Go through the records and copy each line where the word "Require" occurs.
· · · · · · ·
(* ===== verification/SqlExecClaims.v ===== *)
(** Plan execution: joins, ordering and aggregation against their reference
    definitions. *)
From Stdlib Require Import Strings.Byte Strings.String NArith ZArith Lia Sorting.Sorted.
From stdpp Require Import base list gmap strings.
From S2P Require Import Prelude BTreeMap KeyCode Engine Memory Bincode Mvcc SqlTypes SqlExpression.
From S2P Require Import SqlSchema SqlKeys SqlKv SqlStore SqlIntegrity SqlPlan SqlExec SqlAggregate.
From S2P Require Import SqlJoin SqlSort SqlGroup SqlLexer SqlValid SqlSample.

Open Scope nat_scope.

Section claims.
Context `{Libm, Regex}.

(** * Joins *)

(** C22. The nested loop join, an iterator with a state, yields what the two
    nested loops yield: for each left row the matching concatenations with the
    right rows, or in an outer join without a match the left row with NULLs;
    errors of the predicate appear in their place. *)
Theorem nested_loop_join_exact p outer cs rcs (ls rs : list Row) : total p →
  exec_nested_loop_join p outer (RQuery cs (rows_of (Ok <$> ls))) (RQuery rcs (rows_of (Ok <$> rs)))
  = Ok (RQuery (cs ++ rcs) (rows_of (ls ≫= λ l,
      let found := omap (λ r, match_row p (l ++ r)) rs in
      found ++ if outer && negb (List.existsb is_hit found)
               then [Ok (l ++ replicate (length rcs) Null)] else []))).
Proof.
  intros Ht. rewrite (nested_loop_join_spec _ _ _ _ _ _ rs); [|done|..].
  - cbn [items rows_of forever]. by rewrite join_all_ok.
  - apply Forall_fmap, Forall_forall. done.
  - unfold collect_rows. cbn. by rewrite collect_ok.
Qed.

(** C23. When the right keys are distinct and both key columns hold exact values
    of one type (no NULLs and no floats), the hash join yields the same rows in
    the same order as the nested loop join on equality of the two columns. *)
Theorem hash_join_exact d la lb (a b size : N) outer cs rcs (ls rs : list Row) :
  (a < size)%N → (∀ l, l ∈ ls → length l = N.to_nat size ∧ exact d (key_of a l)) →
  exact_column d b rs → NoDup (key_of b <$> rs) →
  exec_hash_join a b outer (RQuery cs (rows_of (Ok <$> ls))) (RQuery rcs (rows_of (Ok <$> rs)))
  = exec_nested_loop_join (Some (Equal (Field a la) (Field (size + b) lb))) outer
      (RQuery cs (rows_of (Ok <$> ls))) (RQuery rcs (rows_of (Ok <$> rs))).
Proof. apply hash_join_spec. Qed.

(** * Order *)

(** C24. Ordering rows whose sort values are comparable returns a permutation of
    the rows, sorted by the expressions and directions, with rows of equal
    values in their original order. *)
Theorem order_by_sorts orders ts cs (l : list (Row * list Value)) :
  length orders = length ts → Forall (ordered_by orders) l →
  Forall (λ x, comparables ts x.2) l →
  ∃ out, exec_order orders (RQuery cs (rows_of (Ok <$> l.*1)))
      = Ok (RQuery cs (rows_of (Ok <$> out.*1))) ∧
    out ≡ₚ l ∧ StronglySorted (λ x y, values_cmp orders.*2 x.2 y.2 ≠ Gt) out ∧
    ∀ z, z ∈ l → peers (item_cmp orders.*2) z out = peers (item_cmp orders.*2) z l.
Proof.
  intros Hlen Hord Hcmp. exists (sort_by (item_cmp orders.*2) l).
  split; [by eapply exec_order_ok|]. split; [apply sort_by_perm|].
  pose proof (item_preord orders.*2 ts) as Hpo. rewrite length_fmap in Hpo. specialize (Hpo Hlen).
  split.
  - by eapply (sort_by_sorted _ _ Hpo).
  - intros z Hz. eapply (sort_by_stable _ _ Hpo); [|done].
    rewrite Forall_forall in Hcmp. by apply Hcmp.
Qed.

(** * Aggregation *)

(** C25. Aggregating a nonempty list of rows whose aggregated values are
    integers, of absolute value at most a bound that times the number of rows
    fits 64 bits (so that no sum overflows), yields one row per distinct group,
    with the count, sum, minimum, maximum and average of exactly the rows of the
    group. *)
Theorem aggregation_groups bound aggs cs rows : rows ≠ [] →
  Forall (λ r, exact_group (group_of (length aggs) r)) rows → summable bound (length aggs) rows →
  ∃ cs' out, exec_aggregation aggs (RQuery cs (rows_of (Ok <$> rows)))
      = Ok (RQuery cs' (rows_of (Ok <$> out))) ∧
    NoDup (group_of (length aggs) <$> out) ∧
    ∀ r, r ∈ out ↔ ∃ row, row ∈ rows ∧
      r = imap (λ i a, expected a
                  (int_at i <$> rows_in (length aggs) (group_of (length aggs) row) rows)) aggs
          ++ group_of (length aggs) row.
Proof. apply exec_aggregation_integers. Qed.
End claims.

(** * Examples *)

#[local] Abbreviation one := {| col_name := None |}.
Definition on_key : Expression := Equal (Field 0 None) (Field 1 None).

Lemma on_key_total : total (Some on_key).
Proof.
  intros e row [= <-].
  change (returns (eval_equal (field_value (Some row) 0) (field_value (Some row) 1))).
  by destruct (field_value (Some row) 0), (field_value (Some row) 1).
Qed.

Lemma nested_loop_join_exact_witness :
  exec_nested_loop_join (Some on_key) true (RQuery [one] (rows_of (Ok <$> [[Integer 1]; [Integer 2]])))
    (RQuery [one] (rows_of (Ok <$> [[Integer 1]; [Integer 1]])))
  = Ok (RQuery [one; one] (rows_of
      [Ok [Integer 1; Integer 1]; Ok [Integer 1; Integer 1]; Ok [Integer 2; Null]])).
Proof. exact (nested_loop_join_exact (Some on_key) true [one] [one] _ _ on_key_total). Defined.

Lemma hash_join_exact_witness :
  exec_hash_join 0 0 true (RQuery [one] (rows_of (Ok <$> [[Integer 1]; [Integer 2]])))
    (RQuery [one] (rows_of (Ok <$> [[Integer 3]; [Integer 1]])))
  = Ok (RQuery [one; one] (rows_of [Ok [Integer 1; Integer 1]; Ok [Integer 2; Null]])).
Proof.
  rewrite (hash_join_exact TInteger None None 0 0 1); [reflexivity|done|..].
  - intros l. rewrite !elem_of_cons. intros [->|[->|[]%not_elem_of_nil]]; by repeat split.
  - intros r. rewrite !elem_of_cons. intros [->|[->|[]%not_elem_of_nil]]; eexists; by repeat split.
  - cbn. repeat constructor; set_solver.
Defined.

Lemma order_by_sorts_witness : ∃ out,
  exec_order [(Field 0 None, Descending)] (RQuery [one; one]
    (rows_of (Ok <$> [[Integer 1; Null]; [Integer 2; Null]; [Integer 1; Boolean true]])))
  = Ok (RQuery [one; one] (rows_of (Ok <$> out))) ∧
  out ≡ₚ [[Integer 1; Null]; [Integer 2; Null]; [Integer 1; Boolean true]].
Proof.
  destruct (order_by_sorts [(Field 0 None, Descending)] [TInteger] [one; one]
    [([Integer 1; Null], [Integer 1]); ([Integer 2; Null], [Integer 2]);
     ([Integer 1; Boolean true], [Integer 1])]) as (out & Hout & Hperm & _); [done| | |].
  - by repeat constructor.
  - apply Forall_forall. intros x. rewrite !elem_of_cons.
    intros [->|[->|[->|[]%not_elem_of_nil]]]; apply Forall2_cons; split; (by right) || constructor.
  - exists out.*1. split; [exact Hout|]. by apply (fmap_Permutation fst) in Hperm.
Defined.

Lemma aggregation_groups_witness : ∃ cs out,
  exec_aggregation [Sum; Count] (RQuery [] (rows_of (Ok <$>
    [[Integer 3; Integer 0; Boolean true]; [Integer 4; Integer 0; Boolean true];
     [Integer 9; Integer 0; Boolean false]])))
  = Ok (RQuery cs (rows_of (Ok <$> out))) ∧
  [Integer 7; Integer 2; Boolean true] ∈ out ∧ [Integer 9; Integer 1; Boolean false] ∈ out.
Proof.
  destruct (aggregation_groups 9 [Sum; Count] []
    [[Integer 3; Integer 0; Boolean true]; [Integer 4; Integer 0; Boolean true];
     [Integer 9; Integer 0; Boolean false]]) as (cs & out & Hout & _ & Hin); [done| | |].
  - by repeat constructor.
  - split; [done|]. split; [|done].
    apply Forall_forall. intros x. rewrite !elem_of_cons.
    intros [->|[->|[->|[]%not_elem_of_nil]]]; split; intros [|[|i]] Hi; cbn in Hi |- *; lia || done.
  - exists cs, out. split; [exact Hout|]. split; apply Hin.
    + exists [Integer 3; Integer 0; Boolean true]. split; [apply list_elem_of_here|reflexivity].
    + exists [Integer 9; Integer 0; Boolean false]. split; [set_solver|reflexivity].
Defined.

(** With repeated right keys the hash join keeps one row where the nested loop
    join it replaces has two. *)
Theorem hash_join_loses_rows :
  let ls := RQuery [one] (rows_of [Ok [Integer 1]]) in
  let rs := RQuery [one; one] (rows_of [Ok [Integer 1; Boolean true]; Ok [Integer 1; Boolean false]]) in
  exec_nested_loop_join (Some on_key) false ls rs
    = Ok (RQuery [one; one; one] (rows_of
        [Ok [Integer 1; Integer 1; Boolean true]; Ok [Integer 1; Integer 1; Boolean false]])) ∧
  exec_hash_join 0 0 false ls rs
    = Ok (RQuery [one; one; one] (rows_of [Ok [Integer 1; Integer 1; Boolean false]])) ∧
  hash_join (NestedLoopJoin (Scan [] None None) 1 (Scan [] None None) (Some on_key) false)
    = Ok (HashJoin (Scan [] None None) (0%N, None) (Scan [] None None) (0%N, None) false).
Proof. vm_compute. done. Qed.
· · · · · · ·
→ **SOLUTION TO THE PROBLEM**
From Stdlib Require Import Strings.Byte Strings.String NArith ZArith Lia Sorting.Sorted.
From stdpp Require Import base list gmap strings.
From S2P Require Import Prelude BTreeMap KeyCode Engine Memory Bincode Mvcc SqlTypes SqlExpression.
From S2P Require Import SqlSchema SqlKeys SqlKv SqlStore SqlIntegrity SqlPlan SqlExec SqlAggregate.
From S2P Require Import SqlJoin SqlSort SqlGroup SqlLexer SqlValid SqlSample.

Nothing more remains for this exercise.